A Challenger Approaches: Details Leak On Next-Gen Wii
According to current info, the Wii's successor (Wii 2?) will contain:
- 8GB of internal flash-based storage
- 25GB optical discs (Nintendo has not stated what types of discs these are)
- HD graphics support
We'll take a Wii 2 but we're hoping for a different color.
Current rumors suggest that the next Nintendo console's controllers will integrate a touch-sensitive display. Presumably this touchpad would function similarly to the second screen on the Nintendo DS. On a full-size console, the touchpad would likely be more versatile, and less likely to require players to look at it. On the DS, the gap between the screens is very small. Gazing between a small device in your hands (say, an iPhone) and a TV ten feet away requires that your eyes refocus, which always requires a small amount of time. It also gets annoying pretty fast.
Other rumors being batted around include wireless Wii streaming, or being able to stream a game to the controller for remote playing anywhere. We're dubious on that last—it'd require quite a bit of Wiimote redesign, and would ruin the controller's ability to be used for much else.

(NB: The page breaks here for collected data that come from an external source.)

(* ===== verification/Container.v ===== *)
(** Containers and the life cycle of datasets (src/esdm-datatypes.c): creation, opening, committing,
    closing and deletion, with reference counts and the metadata of a container.  The storage of
    the metadata documents is the interface [MetadataBackend]. *)

From Stdlib Require Import Ascii.
From stdpp Require Import gmap strings pretty.
From S2P Require Import Prelude Memory Hypercube Json JsonText Odometer Dataspace Convert CopyData Partition Grid GridTree GridRegistry GridVisit GridRegion GridCover Fragment FragmentState Posix Fragments Dataset Metadata GridJson DatasetMetadata.

#[local] Set Warnings "-register-all,-notation-for-abbreviation".

Open Scope Z_scope.

(** * The metadata backend *)

(** The callbacks of [esdm_md_backend_t]: containers are known by their name, datasets by their id. *)
Class MetadataBackend (M : Type) := {
  md_container_create : string -> bool -> M -> outcome (esdm_status * M);
  md_container_commit : string -> string -> M -> outcome (esdm_status * M);
  md_container_retrieve : string -> M -> outcome (esdm_status * string * M);
  md_container_remove : string -> M -> outcome (esdm_status * M);
  md_dataset_create : M -> outcome (esdm_status * option string * M);
  md_dataset_commit : string -> string -> M -> outcome (esdm_status * M);
  md_dataset_retrieve : string -> M -> outcome (esdm_status * string * M);
  md_dataset_remove : string -> M -> outcome (esdm_status * M)
}.

(** * Data *)

Definition ESDM_MODE_FLAG_WRITE : Z := 1.

(** [esdm_container_t]; [c_dsets] and [c_buff_size] are the fields of [esdm_datasets_t]. *)
Record container_object (A : Type) := Container {
  c_name : string;
  c_refcount : Z;
  c_mode_flags : Z;
  c_status : esdm_data_status_e;
  c_attr : option A;
  c_dsets : list nat;
  c_buff_size : Z
}.
Arguments Container {A} c_name c_refcount c_mode_flags c_status c_attr c_dsets c_buff_size.
Arguments c_name {A} _.
Arguments c_refcount {A} _.
Arguments c_mode_flags {A} _.
Arguments c_status {A} _.
Arguments c_attr {A} _.
Arguments c_dsets {A} _.
Arguments c_buff_size {A} _.

(** A container with the dataset objects, the fragments and their storage, the metadata backend and
    the number of ids made for grids. *)
Record session (A T B M : Type) := Session {
  container : container_object A;
  dsets : gmap nat (dataset_object A T);
  storage : store B;
  metadata : M;
  gridIds : nat
}.
Arguments Session {A T B M} container dsets storage metadata gridIds.
Arguments container {A T B M} _.
Arguments dsets {A T B M} _.
Arguments storage {A T B M} _.
Arguments metadata {A T B M} _.
Arguments gridIds {A T B M} _.

(** * Operations *)

Section Operations.

Context {A : Type} `{Smd A} {T : Type} `{GHashTable T} `{Jansson} {B : Type} `{DataBackend B} {M : Type} `{MetadataBackend M}.
Context (backendIds : list string) (makeId : nat -> string).

Abbreviation object := (dataset_object A T).
Abbreviation container_t := (container_object A).
Abbreviation session_t := (session A T B M).

Definition setContainer (s : session_t) (c : container_t) : session_t := Session c (dsets s) (storage s) (metadata s) (gridIds s).
Definition setDatasets (s : session_t) (ds : gmap nat object) : session_t := Session (container s) ds (storage s) (metadata s) (gridIds s).
Definition setStorage (s : session_t) (st : store B) : session_t := Session (container s) (dsets s) st (metadata s) (gridIds s).
Definition setMetadata (s : session_t) (m : M) : session_t := Session (container s) (dsets s) (storage s) m (gridIds s).

Definition setStatusC (c : container_t) (status : esdm_data_status_e) : container_t :=
  Container (c_name c) (c_refcount c) (c_mode_flags c) status (c_attr c) (c_dsets c) (c_buff_size c).

(** Handles, status and mode of a dataset. *)
Definition setHandle (o : object) (i : option string) (mode refcount : Z) (status : esdm_data_status_e) (attr : option A) (t : T) : object :=
  DatasetObject (o_name o) i mode refcount status attr (o_fill o) (o_space o) (o_actual_size o) (o_dims_dset_id o) t (o_grids o).

Definition setRefcount (o : object) (refcount : Z) : object := setHandle o (o_id o) (o_mode_flags o) refcount (o_status o) (o_attr o) (o_fragments o).
Definition setStatusD (o : object) (status : esdm_data_status_e) : object := setHandle o (o_id o) (o_mode_flags o) (o_refcount o) status (o_attr o) (o_fragments o).

(** ** Creation *)

(** The mode flags are set by the callers. *)
Definition esdmI_container_init (name : string) (mode_flags : Z) : container_t :=
  Container name 1 mode_flags ESDM_DATA_DIRTY (Some smd_attr_variables) [] 0.

(** A container without datasets is released when the backend refuses it. *)
Definition esdm_container_create (name : string) (allow_overwrite : bool) (m : M) : outcome (esdm_status * option container_t * M) :=
  eassert (negb (bool_decide (name = ""%string)));;
  '(ret, m) ← md_container_create name allow_overwrite m;
  mret (ret, if decide (ret = ESDM_SUCCESS) then Some (esdmI_container_init name ESDM_MODE_FLAG_WRITE) else None, m).

(** [strcmp()] with the name of the dataset at a handle. *)
Definition hasName (ds : gmap nat object) (name : string) (h : nat) : outcome bool :=
  d ← deref (ds !! h); mret (bool_decide (o_name d = name)).

Fixpoint findDataset (ds : gmap nat object) (name : string) (l : list nat) : outcome (option nat) :=
  match l with
  | [] => mret None
  | h :: l' => same ← hasName ds name h; if same : bool then mret (Some h) else findDataset ds name l'
  end.

Definition esdm_container_dataset_exists (s : session_t) (name : string) : outcome bool :=
  r ← findDataset (dsets s) name (c_dsets (container s)); mret (bool_decide (is_Some r)).

Definition esdm_container_dataset_count (s : session_t) : Z := Z.of_nat (length (c_dsets (container s))).

Definition esdm_container_dataset_from_array (s : session_t) (i : Z) : outcome (option nat) :=
  eassert (i >=? 0);;
  mret (if i >=? esdm_container_dataset_count s then None else c_dsets (container s) !! Z.to_nat i).

Definition esdmI_container_register_dataset (s : session_t) (h : nat) : outcome session_t :=
  d ← deref (dsets s !! h);
  let c := container s in
  let size := if c_buff_size c =? Z.of_nat (length (c_dsets c)) then c_buff_size c * 2 + 5 else c_buff_size c in
  if decide (Z.of_nat (length (c_dsets c)) < size) then
    mret (setDatasets (setContainer s (Container (c_name c) (c_refcount c) (c_mode_flags c) (c_status c) (c_attr c) (c_dsets c ++ [h]) size))
            (<[h := setRefcount d (o_refcount d + 1)]> (dsets s)))
  else Undef.

(** [NULL] for the dataspace of a dataset that is not loaded. *)
Definition esdm_dataset_init (name : string) (dspace : option esdm_dataspace_t) : outcome object :=
  space ← match dspace with None => mret None | Some sp => sp ← esdm_dataspace_copy sp; mret (Some sp) end;
  sizes ← match dspace with None => mret [] | Some sp => memdup (size sp) (dims sp) end;
  mret (DatasetObject name None 0 0 ESDM_DATA_DIRTY (Some smd_attr_variables) None space
          (if existsb (Z.eqb 0) sizes then Some sizes else None) None esdmI_fragments_construct (DatasetGrids emptyRegistry [])).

Based on what we know now, the Wii 2 looks like an evolved, upgraded, and polished Wii. There's no sign that Nintendo intends to go the Kinect route or that the company is going to abandon its visual styling and game focus for more mature themes. If we're slow to criticize such tendencies, it's because the original Wii was mostly regarded as an also-ran until it hit market. While Wii sales have slowed in recent months, Nintendo has still managed to sell some 86 million of them—almost as many as the XBox 360 and Sony PS3 put together.
There's no word yet on hardware. Given the amount of time that's passed since the Wii was introduced, Nintendo could easily roll a faster Wii simply by adjusting clockspeeds on the CPU and GPU. Both the Broadway (CPU) and Hollywood (GPU) were originally built on 90nm technology. These same processors could be built on 40nm (or even 28nm) for a fraction of the power envelope, thus allowing greater speeds.
The better option would be to move away from the existing GPU, at least—Hollywood is a fixed-function GPU, meaning it lacks the programmable features that debuted with NV's G80 GPU. Nintendo, however, moves at its own pace where such things are concerned—we'll have to wait for E3 to get a glimpse of what the new console can do.